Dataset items
════

(* ===== verification/SshExec.v ===== *)
(** * Running a command over SSH ([sshd/rawsession.go: Stderr, crlfWriter],
      [sshd/server.go: handleExecSession], [ward/cmd/main.go])

    How the server turns an exec request into a process, what it prints when it
    cannot, and how the line endings of its own messages depend on the client's
    terminal.  The counters and the exit status are in [SshServer.v]. *)

From S2P Require Import Prelude GoStrings Session Manager SshServer SshChannel Shell.
Open Scope Z_scope.

(** ** Diagnostics *)

(** [crlfWriter.Write]: what reaches the channel, and the count the caller sees. *)
Definition crlfWrite (writeOk : bool) (p : bytes) : bytes * option Z :=
  if writeOk then (ToCRLF p, Some (Z.of_nat (length p))) else ([], None).

(** What a message on [Stderr] becomes. *)
Definition Stderr (s : rawSession) (p : bytes) : bytes := if hasPty s then (crlfWrite true p).1 else p.

(** A terminal in raw mode gets no bare line feed; without one, and for text that
    has its carriage returns, nothing is changed. *)
Lemma Stderr_spec s p :
  (hasPty s = true → ∀ i, Stderr s p !! i = Some LF → ∃ j, i = S j ∧ Stderr s p !! j = Some CR) ∧
  (hasPty s = false → Stderr s p = p) ∧
  Stderr s (Stderr s p) = Stderr s p.
Proof.
  destruct (ToCRLF_spec p) as (Hlf & Hid & _). unfold Stderr.
  destruct (hasPty s); cbn; split_and!; try done.
Qed.

(** ** The process *)

Record process := MkProcess { path : bytes; args : list bytes; penv : list bytes }.

(** [shell] is $SHELL, [environ] the daemon's environment. *)
Definition execProcess (shell : bytes) (environ : list bytes) (s : rawSession) : process :=
  MkProcess (userShell shell) [gs "-c"; rawCmd s] (MergeEnv environ (env s)).

Inductive execEnd := EndOk | EndExit (code : Z) | EndFailed (message : bytes).

(** What is started, what the server prints itself, and the status it sends; the
    output of the command is the command's own. *)
Definition handleExecSession (shell : bytes) (environ : list bytes) (s : rawSession) (pipe : option bytes)
    (r : execEnd) : option process * bytes * Z :=
  if bool_decide (rawCmd s = []) then (None, Stderr s (gs "no command specified" ++ [LF]), 1)
  else match pipe with
       | Some message => (None, Stderr s (gs "stdin pipe: " ++ message ++ [LF]), 1)
       | None =>
           let p := execProcess shell environ s in
           match r with
           | EndOk => (Some p, [], 0)
           | EndExit code => (Some p, [], code)
           | EndFailed message => (Some p, Stderr s (gs "failed to run command: " ++ message ++ [LF]), 1)
           end
       end.

(** An exec request without a PTY starts the handler with the command of the
    request, in the environment the client has set so far. *)
Lemma exec_request st cmd reply :
  dispatched st = false → hasPty (sess st) = false →
  let st' := handleRequest st (MkRequest reply (ExecReq (Some cmd))) in
  launched st' = launched st ++ [LaunchExec] ∧ rawCmd (sess st') = cmd ∧ env (sess st') = env (sess st) ∧
  hasPty (sess st') = false.
Proof.
  intros Hd Hp. unfold hasPty in *. cbn. rewrite Hd. unfold replyReq, dispatch, hasPty. cbn.
  destruct (winch (sess st)); [done|]. by destruct reply.
Qed.

(** The command line of [vibepit exec] as the server runs it: the login shell or
    /bin/sh gets the quoted arguments as one script, and never the key of the
    server.  Without arguments nothing is run and the client is told so. *)
Lemma exec_of_client st argv shell environ pipe r :
  dispatched st = false → hasPty (sess st) = false →
  let s := sess (handleRequest st (MkRequest true (ExecReq (Some (buildRemoteCommand argv))))) in
  let '(p, text, status) := handleExecSession shell environ s pipe r in
  (argv = [] → p = None ∧ text = gs "no command specified" ++ [LF] ∧ status = 1) ∧
  (∀ q, p = Some q → path q = userShell shell ∧ args q = [gs "-c"; buildRemoteCommand argv] ∧
     ∀ v, pubkeyVar ++ gs "=" ++ v ∉ penv q).
Proof.
  intros Hd Hp s. destruct (exec_request st (buildRemoteCommand argv) true Hd Hp) as (_ & Hc & _ & Hn).
  fold s in Hc, Hn. unfold handleExecSession. rewrite Hc. unfold Stderr. rewrite Hn.
  assert (Hk : ∀ v, pubkeyVar ++ gs "=" ++ v ∉ MergeEnv environ (env s)).
  { intros v [Hne _]%MergeEnv_spec; [done|]. apply (bool_decide_unpack _). vm_compute. exact I. }
  case_bool_decide as Hb; [done|].
  assert (Ha : argv ≠ []) by (by intros ->).
  destruct pipe as [m|]; [|destruct r]; (split; [done|]); intros q [= <-]; cbn; by rewrite Hc.
Qed.

(** ** The stand-alone ward command *)

Inductive wardEnd := WardUsage | WardFailed | WardExits (code : Z).

(** [run]: the exit code of [ward.Run], or its error. *)
Definition wardCommand (argv : list bytes) (run : option Z) : wardEnd :=
  match argv with
  | [] => WardUsage
  | _ => match run with None => WardFailed | Some code => WardExits code end
  end.

(** The argument of [os.Exit]. *)
Definition wardMain (e : wardEnd) : Z := match e with WardUsage | WardFailed => 1 | WardExits code => code end.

════

▶ [Task directions]:
Return every line of the preceding records in which the word "else" appears.

▶ [Response to this task]:
  if writeOk then (ToCRLF p, Some (Z.of_nat (length p))) else ([], None).
Definition Stderr (s : rawSession) (p : bytes) : bytes := if hasPty s then (crlfWrite true p).1 else p.
  else match pipe with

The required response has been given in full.